Lemma reader_refines_stream_witness :
  wp (read_messages 2 http_reader_init 5 5) (fun '(l, r') w' =>
    l = [(HTTP_READ_OK, Some example_message); (HTTP_READ_OK, Some example_message)] /\
    rd_bytes r' ++ pending w' = lit "GE") example_world.
Proof.
  apply (reader_refines_stream 5 5 [example_message; example_message] (lit "GE")).
  - repeat constructor; apply example_complete.
  - split; vm_compute; done.
  - vm_compute. intros x. lia.
  - split.
    + repeat constructor.
    + repeat constructor; vm_compute; eauto.
    + intros i j _. exists (Timespec 5 7), (Timespec 5 7). split_and!; vm_compute; done.
    + intros k. reflexivity.
  - vm_compute. lia.
  - vm_compute. reflexivity.
Defined.

Lemma http_reader_next_request_contract_witness :
  wlp (http_reader_next_request http_reader_init 5 5)
    (reader_post http_reader_init None example_world (Z.max 5 1) (Z.max 5 1)) example_world.
Proof.
  apply http_reader_next_request_contract; [split; vm_compute; done|].
  vm_compute. intros x. lia.
Defined.

Lemma reader_loop_fuel_enough_witness :
  reader_loop 100 5 5 http_reader_init None example_world =
  reader_loop 62 5 5 http_reader_init None example_world.
Proof. apply (reader_loop_fuel_enough 5 5). vm_compute. lia. Defined.

Lemma wait_ends_by_deadline_witness :
  0 <= remaining_ms (Timespec 1 900000000) (Timespec 3 0) <= 1000999 /\
  (0 < remaining_ms (Timespec 1 900000000) (Timespec 3 0) ->
   nanoseconds (Timespec 1 900000000) + remaining_ms (Timespec 1 900000000) (Timespec 3 0) * 1000000
   <= nanoseconds (Timespec 3 0)).
Proof. apply wait_ends_by_deadline; simpl; lia. Defined.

# # #

→ **What you will do**: Give the data back in full, exactly as written.

→ **Result for this exercise**:
Lemma reader_refines_stream_witness :
  wp (read_messages 2 http_reader_init 5 5) (fun '(l, r') w' =>
    l = [(HTTP_READ_OK, Some example_message); (HTTP_READ_OK, Some example_message)] /\
    rd_bytes r' ++ pending w' = lit "GE") example_world.
Proof.
  apply (reader_refines_stream 5 5 [example_message; example_message] (lit "GE")).
  - repeat constructor; apply example_complete.
  - split; vm_compute; done.
  - vm_compute. intros x. lia.
  - split.
    + repeat constructor.
    + repeat constructor; vm_compute; eauto.
    + intros i j _. exists (Timespec 5 7), (Timespec 5 7). split_and!; vm_compute; done.
    + intros k. reflexivity.
  - vm_compute. lia.
  - vm_compute. reflexivity.
Defined.

Lemma http_reader_next_request_contract_witness :
  wlp (http_reader_next_request http_reader_init 5 5)
    (reader_post http_reader_init None example_world (Z.max 5 1) (Z.max 5 1)) example_world.
Proof.
  apply http_reader_next_request_contract; [split; vm_compute; done|].
  vm_compute. intros x. lia.
Defined.

Lemma reader_loop_fuel_enough_witness :
  reader_loop 100 5 5 http_reader_init None example_world =
  reader_loop 62 5 5 http_reader_init None example_world.
Proof. apply (reader_loop_fuel_enough 5 5). vm_compute. lia. Defined.

Lemma wait_ends_by_deadline_witness :
  0 <= remaining_ms (Timespec 1 900000000) (Timespec 3 0) <= 1000999 /\
  (0 < remaining_ms (Timespec 1 900000000) (Timespec 3 0) ->
   nanoseconds (Timespec 1 900000000) + remaining_ms (Timespec 1 900000000) (Timespec 3 0) * 1000000
   <= nanoseconds (Timespec 3 0)).
Proof. apply wait_ends_by_deadline; simpl; lia. Defined.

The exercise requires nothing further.